(* ===== verification/Control.v ===== *)
(** * The daemon's control protocol

    [agentlsm.c]: the connection table, [fanout] and [on_evt], [serve_line] with
    every request it knows, and the body of the loop of [serve_mode] (accept,
    read, frame into lines, drain an over-long line); [netup_reply.h]:
    [netup_reply] and [drain_resume].  The policy maps ([Policy]) and the network
    state ([NetDaemon]) are part of the state a request moves; what [read],
    [write] and [accept4] answer, DNS and the time are arguments. *)

From S2P Require Import Prelude CString Arch Inet Netfilter NetDaemon Cbpf Seccomp Policy.
Local Open Scope Z_scope.

Definition MAX_WATCH : nat := 64.
Definition BUFSZ : nat := Z.to_nat 4096.

(** [struct conn]: [cn_buf] is the first [len] bytes of [buf]. *)
Record conn := Conn {
  cn_fd : Z; cn_watcher : bool; cn_mask : Z; cn_buf : bytes; cn_drain : bool
}.
Definition conn_free : conn := Conn (-1) false 0 [] false.

(** ** [netup_reply.h] *)

Definition netup_reply (parsed too_many : bool) (rc : Z) (rep : bytes) : bytes :=
  if negb parsed then B "ERR netup" ++ [NL]
  else if too_many then B "ERR egress_too_many_hosts" ++ [NL]
  else if negb (rc =? 0) && bool_decide (rep = []) then B "ERR netup" ++ [NL]
  else rep.

(** How many bytes after the first newline are kept; [None] is -1. *)
Definition drain_resume (data : bytes) : option nat :=
  match strchr NL data with
  | None => None
  | Some i => Some (length data - i - 1)%nat
  end.

(** ** Parsing requests *)

(** [sscanf(s, "%llu %63s", ...)] with both conversions done. *)
Definition scan_cgid_prefix (s : bytes) : option (Z * bytes) :=
  match scan_llu s with
  | Some (cgid, r) => match scan_str 63 r with Some (w, _) => Some (cgid, w) | None => None end
  | None => None
  end.

(** The mask of one class name. *)
Definition class_bit (tok : bytes) : Z :=
  let bit (name : string) ev := if decide (tok = B name) then Z.shiftl 1 ev else 0 in
  Z.lor (bit "deny" EV_DENY) (Z.lor (bit "exec" EV_EXEC) (Z.lor (bit "open" EV_OPEN)
    (Z.lor (Z.lor (bit "net" EV_CONNECT) (bit "connect" EV_CONNECT)) (bit "trip" EV_TRIP)))).
Definition watch_mask (args : bytes) : Z :=
  let toks := strtok "," (skip_while is_sp args) in
  let mask := fold_left (fun m t => Z.lor m (class_bit t)) toks 0 in
  if mask =? 0 then u32 (-1) else mask.

(** The [NETUP] request so far. *)
Record netup := NetUp { nu_hosts : list (bytes * bytes); nu_ns : list bytes; nu_too_many : bool }.

(** Is [p] at keyword [kw] (followed by a space or the end)? *)
Definition at_keyword (kw p : bytes) : bool :=
  starts_with kw p &&
  match drop (length kw) p with [] => true | c :: _ => is_sp c end.

(** The loop over the options of [NETUP]; each turn consumes at least a
    character, so the length of the line is fuel enough. *)
Fixpoint netup_opts (fuel : nat) (p : bytes) (u : netup) : netup :=
  match fuel with
  | O => u
  | S fuel' =>
      match skip_while is_sp p with
      | [] => u
      | p =>
          if at_keyword (B "EGRESS") p then
            match skip_while is_sp (drop 6 p) with
            | [] => u
            | p =>
                if (MAX_EGRESS <=? length (nu_hosts u))%nat
                then NetUp (nu_hosts u) (nu_ns u) true
                else
                  let host := snprintf_s 128 (span_while not_sp p) in
                  match skip_while is_sp (skip_while not_sp p) with
                  | [] => u
                  | p =>
                      let port := snprintf_s 8 (span_while not_sp p) in
                      netup_opts fuel' (skip_while not_sp p)
                        (NetUp (nu_hosts u ++ [(host, port)]) (nu_ns u) (nu_too_many u))
                  end
            end
          else if at_keyword (B "RESOLV") p then
            match skip_while is_sp (drop 6 p) with
            | [] => u
            | p =>
                let u := if (length (nu_ns u) <? MAX_NS)%nat
                         then NetUp (nu_hosts u) (nu_ns u ++ [snprintf_s 64 (span_while not_sp p)])
                                (nu_too_many u)
                         else u in
                netup_opts fuel' (skip_while not_sp p) u
            end
          else u
      end
  end.

(** [pid], whether it was there, and the options. *)
Definition netup_parse (p : bytes) : Z * bool * netup :=
  let '(pid, ok, r) := match strtol p with Some (v, r) => (v, true, r) | None => (0, false, p) end in
  (pid, ok, netup_opts (S (length p)) r (NetUp [] [] false)).

(** ** Connections and requests *)

Section Serve.
Context {K : Type} (system : bytes -> K -> Z * K).
Context (order : gmap cellkey Z -> list cellkey).
(** Whether a [write] to a descriptor succeeds, DNS and the time. *)
Context (can_write : Z -> bool) (dns : Z * Z -> bytes -> list (Z * Z)) (now : Z).

(** What requests move, with the bytes written to each descriptor, in order. *)
Record world := World {
  w_pol : polmaps; w_net : netst (K := K); w_conns : list conn; w_out : list (Z * bytes);
  w_log : list bytes                          (* lines on the daemon's stdout *)
}.

Definition set_conns (l : list conn) (w : world) : world :=
  World (w_pol w) (w_net w) l (w_out w) (w_log w).
Definition conn_drop (i : nat) (w : world) : world :=
  set_conns (alter (fun c => Conn (-1) false 0 (cn_buf c) false) i (w_conns w)) w.

(** [write(g_conn[i].fd, ...)], dropping the connection when it fails. *)
Definition conn_write (i : nat) (data : bytes) (w : world) : world :=
  let fd := default (-1) (cn_fd <$> w_conns w !! i) in
  if can_write fd
  then World (w_pol w) (w_net w) (w_conns w) (w_out w ++ [(fd, data)]) (w_log w)
  else conn_drop i w.

Definition fd_open (i : nat) (w : world) : bool :=
  0 <=? default (-1) (cn_fd <$> w_conns w !! i).

(** One watcher of [fanout]. *)
Definition fanout_one (line : bytes) (classbit : Z) (i : nat) (w : world) : world :=
  match w_conns w !! i with
  | Some c =>
      if (cn_fd c <? 0) || negb (cn_watcher c) then w
      else if Z.land (cn_mask c) classbit =? 0 then w
      else conn_write i line w
  | None => w
  end.
Definition fanout (line : bytes) (classbit : Z) (w : world) : world :=
  let w := if Z.land classbit (Z.lor (Z.shiftl 1 EV_DENY) (Z.shiftl 1 EV_TRIP)) =? 0 then w
           else World (w_pol w) (w_net w) (w_conns w) (w_out w) (w_log w ++ [line]) in
  fold_left (fun w i => fanout_one line classbit i w) (seq 0 MAX_WATCH) w.

(** [%s[%u] ] of the process of an event. *)
Definition who (e : evt) : bytes := cstr (ev_comm e) ++ B "[" ++ print_u (ev_tgid e) ++ B "] ".
Definition le16 (a b : ascii) : Z := code a + 256 * code b.
Definition at_byte (s : bytes) (i : nat) : ascii := default NUL (s !! i).

(** [on_evt]'s text and class; [None] for an unknown type.  [nm] is
    [attempt_name]. *)
Definition evt_info (nm : Z -> bytes) (e : evt) : option (bytes * Z * bytes) :=
  let p := ev_path e in
  if ev_type e =? EV_DENY then
    Some (B "DENY", Z.shiftl 1 EV_DENY, who e ++ cstr p)
  else if ev_type e =? EV_EXEC then
    Some (B "EXEC", Z.shiftl 1 EV_EXEC, who e ++ cstr p)
  else if ev_type e =? EV_OPEN then
    Some (B "OPEN", Z.shiftl 1 EV_OPEN, who e ++ cstr p)
  else if ev_type e =? EV_CONNECT then
    let fam := le16 (at_byte p 0) (at_byte p 1) in
    let ip i := print_u (code (at_byte p (4 + i))) in
    Some (B "NET", Z.shiftl 1 EV_CONNECT,
      if fam =? 2
      then who e ++ B "connect " ++ ip 0%nat ++ B "." ++ ip 1%nat ++ B "." ++ ip 2%nat ++ B "." ++
           ip 3%nat ++ B ":" ++ print_u (le16 (at_byte p 3) (at_byte p 2))
      else who e ++ B "connect family=" ++ print_u fam)
  else if ev_type e =? EV_TRIP then
    Some (B "TRIP", Z.shiftl 1 EV_TRIP,
      who e ++ B "blocked syscall " ++ nm (ev_nr e) ++ B " (" ++ print_u (ev_nr e) ++ B ")")
  else None.

(** [attempt_name]. *)
Definition attempt_name (A : arch) (nr : Z) : bytes :=
  match list_find (fun e => sys_nr e = nr) (AC_SYSCALL_TAB A) with
  | Some (_, e) => B (sys_name e)
  | None => B "?"
  end.

Definition on_evt (A : arch) (e : evt) (w : world) : world :=
  match evt_info (attempt_name A) e with
  | None => w
  | Some (cls, bit, info) =>
      let line := B "EV " ++ print_u (ev_cgid e) ++ SP :: cls ++ SP :: snprintf_s 300 info ++ [NL] in
      fanout (snprintf_s 400 line) bit w
  end.

(** *** [serve_line] *)

Definition OK_NL : bytes := B "OK" ++ [NL].
Definition END_NL : bytes := B "END" ++ [NL].

Definition set_pol (m : polmaps) (w : world) : world :=
  World m (w_net w) (w_conns w) (w_out w) (w_log w).
Definition set_net (s : netst) (w : world) : world :=
  World (w_pol w) s (w_conns w) (w_out w) (w_log w).

(** The lines of [LIST], until a write fails (then the connection is gone). *)
Fixpoint write_keys (ci : nat) (ks : list cellkey) (w : world) : world * bool :=
  match ks with
  | [] => (w, true)
  | k :: ks' =>
      let l := snprintf_s 96 (print_u k.1 ++ SP :: k.2 ++ [NL]) in
      if can_write (default (-1) (cn_fd <$> w_conns w !! ci))
      then write_keys ci ks' (conn_write ci l w)
      else (conn_drop ci w, false)
  end.

(** The reply ([None]: return without one) and the world.  The outer [option] is
    a loop of the policy maps that ran out of fuel. *)
Definition serve_request (ci : nat) (line : bytes) (w : world) : option (option bytes * world) :=
  let line := skip_while is_sp line in
  let err s := B s ++ [NL] in
  if starts_with (B "ADD ") line then
    Some (match scan_cgid_prefix (drop 4 line) with
          | Some (cgid, prefix) =>
              let '(rc, m) := cell_add cgid prefix (w_pol w) in
              (Some (if rc =? 0 then OK_NL else err "ERR add"), set_pol m w)
          | None => (Some (err "ERR add"), w)
          end)
  else if starts_with (B "DEL ") line then
    Some (match scan_cgid_prefix (drop 4 line) with
          | Some (cgid, prefix) =>
              let '(rc, m) := cell_del cgid prefix (w_pol w) in
              (Some (if rc =? 0 then OK_NL else err "ERR del"), set_pol m w)
          | None => (Some (err "ERR del"), w)
          end)
  else if starts_with (B "CLR ") line then
    match scan_llu (drop 4 line) with
    | Some (cgid, _) =>
        '(rc, m) ← cell_clr order cgid (w_pol w);
        Some (Some (if rc =? 0 then OK_NL else err "ERR clr"), set_pol m w)
    | None => Some (Some (err "ERR clr"), w)
    end
  else if decide (line = B "LIST") then
    ks ← cell_list order (w_pol w);
    let '(w, ok) := write_keys ci ks w in
    Some (if ok then Some END_NL else None, w)
  else if starts_with (B "WATCH") line then
    Some (Some OK_NL, set_conns (alter (fun c =>
      Conn (cn_fd c) true (watch_mask (drop 5 line)) (cn_buf c) (cn_drain c)) ci (w_conns w)) w)
  else if starts_with (B "NETUP ") line then
    let '(pid, ok, u) := netup_parse (drop 6 line) in
    let '(rc, rep, s) :=
      if ok && negb (nu_too_many u)
      then net_up system dns now (s32 pid) (nu_hosts u) (nu_ns u) (w_net w)
      else (0, [], w_net w) in
    Some (Some (netup_reply ok (nu_too_many u) rc rep), set_net s w)
  else if starts_with (B "NETDOWN ") line then
    Some (Some OK_NL,
          match scan_ld (drop 8 line) with
          | Some (pid, _) => set_net (net_down system (s32 pid) (w_net w)) w
          | None => w
          end)
  else if decide (line = B "QUIT" \/ line = B "BYE") then Some (None, conn_drop ci w)
  else Some (Some (err "ERR unknown"), w).

Definition serve_line (ci : nat) (line : bytes) (w : world) : option world :=
  '(rep, w) ← serve_request ci line w;
  Some (match rep with Some r => conn_write ci r w | None => w end).

(** *** One turn of the loop of [serve_mode] *)

Definition set_buf (i : nat) (b : bytes) (w : world) : world :=
  set_conns (alter (fun c => Conn (cn_fd c) (cn_watcher c) (cn_mask c) b (cn_drain c)) i
               (w_conns w)) w.
Definition set_drain (i : nat) (b : bytes) (d : bool) (w : world) : world :=
  set_conns (alter (fun c => Conn (cn_fd c) (cn_watcher c) (cn_mask c) b d) i (w_conns w)) w.

(** The complete lines of the buffer, one by one, until the connection is gone;
    each takes at least its newline, so the length of the buffer is fuel enough. *)
Fixpoint line_loop (fuel : nat) (i : nat) (w : world) : option world :=
  match w_conns w !! i with
  | None => Some w
  | Some c =>
      match strchr NL (cstr (cn_buf c)) with
      | None => Some w
      | Some n =>
          match fuel with
          | O => None
          | S fuel' =>
              w ← serve_line i (take n (cn_buf c)) w;
              if fd_open i w
              then line_loop fuel' i (set_buf i (cstr (drop (S n) (cn_buf c))) w)
              else Some w
          end
      end
  end.

Definition TOO_LONG : bytes := B "ERR line_too_long" ++ [NL].

(** The check at the end of a read: a full buffer without a newline. *)
Definition overflow_check (i : nat) (w : world) : world :=
  match w_conns w !! i with
  | Some c =>
      if (0 <=? cn_fd c) && (BUFSZ - 1 <=? length (cn_buf c))%nat
      then set_drain i [] true (conn_write i TOO_LONG w) else w
  | None => w
  end.

(** [read] delivered [chunk] (of what was there: at most the free space). *)
Definition conn_read (i : nat) (chunk : bytes) (w : world) : option world :=
  match w_conns w !! i with
  | None => Some w
  | Some c =>
      let data := take (BUFSZ - 1 - length (cn_buf c)) chunk in
      if cn_drain c then
        match drain_resume data with
        | None => Some w
        | Some keep =>
            Some (overflow_check i (set_drain i (drop (length data - keep) data) false w))
        end
      else
        let buf := cn_buf c ++ data in
        w ← line_loop (length buf) i (set_buf i buf w);
        Some (overflow_check i w)
  end.

(** What [poll] and [read] report for one connection. *)
Inductive cevent := CIdle | CHup | CRead (chunk : bytes).

Definition serve_conn (i : nat) (ev : cevent) (w : world) : option world :=
  if negb (fd_open i w) then Some w
  else match ev with
       | CIdle => Some w
       | CHup => Some (conn_drop i w)
       | CRead [] => Some (conn_drop i w)
       | CRead chunk => conn_read i chunk w
       end.

(** The first free entry. *)
Fixpoint conn_slot (l : list conn) : option nat :=
  match l with
  | [] => None
  | c :: l' => if cn_fd c <? 0 then Some 0%nat else S <$> conn_slot l'
  end.

(** A new client on descriptor [fd] (closed when there is no entry). *)
Definition serve_accept (fd : Z) (w : world) : world :=
  match conn_slot (w_conns w) with
  | None => w
  | Some i => set_conns (alter (fun c => Conn fd false 0 [] (cn_drain c)) i (w_conns w)) w
  end.

Fixpoint serve_conns (n : nat) (i : nat) (evs : nat -> cevent) (w : world) : option world :=
  match n with
  | O => Some w
  | S n' => w ← serve_conn i (evs i) w; serve_conns n' (S i) evs w
  end.

(** One turn: ring-buffer events, refresh, accept, then every connection. *)
Definition serve_turn (A : arch) (rb : list evt) (accepted : option Z) (evs : nat -> cevent)
    (w : world) : option world :=
  let w := fold_left (fun w e => on_evt A e w) rb w in
  let '(d, k) := egress_refresh system dns now (st_d (w_net w)) (st_k (w_net w)) in
  let w := set_net (NetSt d (st_f (w_net w)) k) w in
  let w := match accepted with Some fd => serve_accept fd w | None => w end in
  serve_conns MAX_WATCH 0 evs w.
End Serve.
Arguments World {K}.
Arguments w_pol {K}. Arguments w_net {K}. Arguments w_conns {K}. Arguments w_out {K}.
Arguments w_log {K}.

..............................

■ Work item: Within the material above, copy exactly the lines from the line that holds "let '(pid, ok, r)" up to and including the line that holds "Context (can_write : Z".

■ Solution for this exercise:
  let '(pid, ok, r) := match strtol p with Some (v, r) => (v, true, r) | None => (0, false, p) end in
  (pid, ok, netup_opts (S (length p)) r (NetUp [] [] false)).

(** ** Connections and requests *)

Section Serve.
Context {K : Type} (system : bytes -> K -> Z * K).
Context (order : gmap cellkey Z -> list cellkey).
(** Whether a [write] to a descriptor succeeds, DNS and the time. *)
Context (can_write : Z -> bool) (dns : Z * Z -> bytes -> list (Z * Z)) (now : Z).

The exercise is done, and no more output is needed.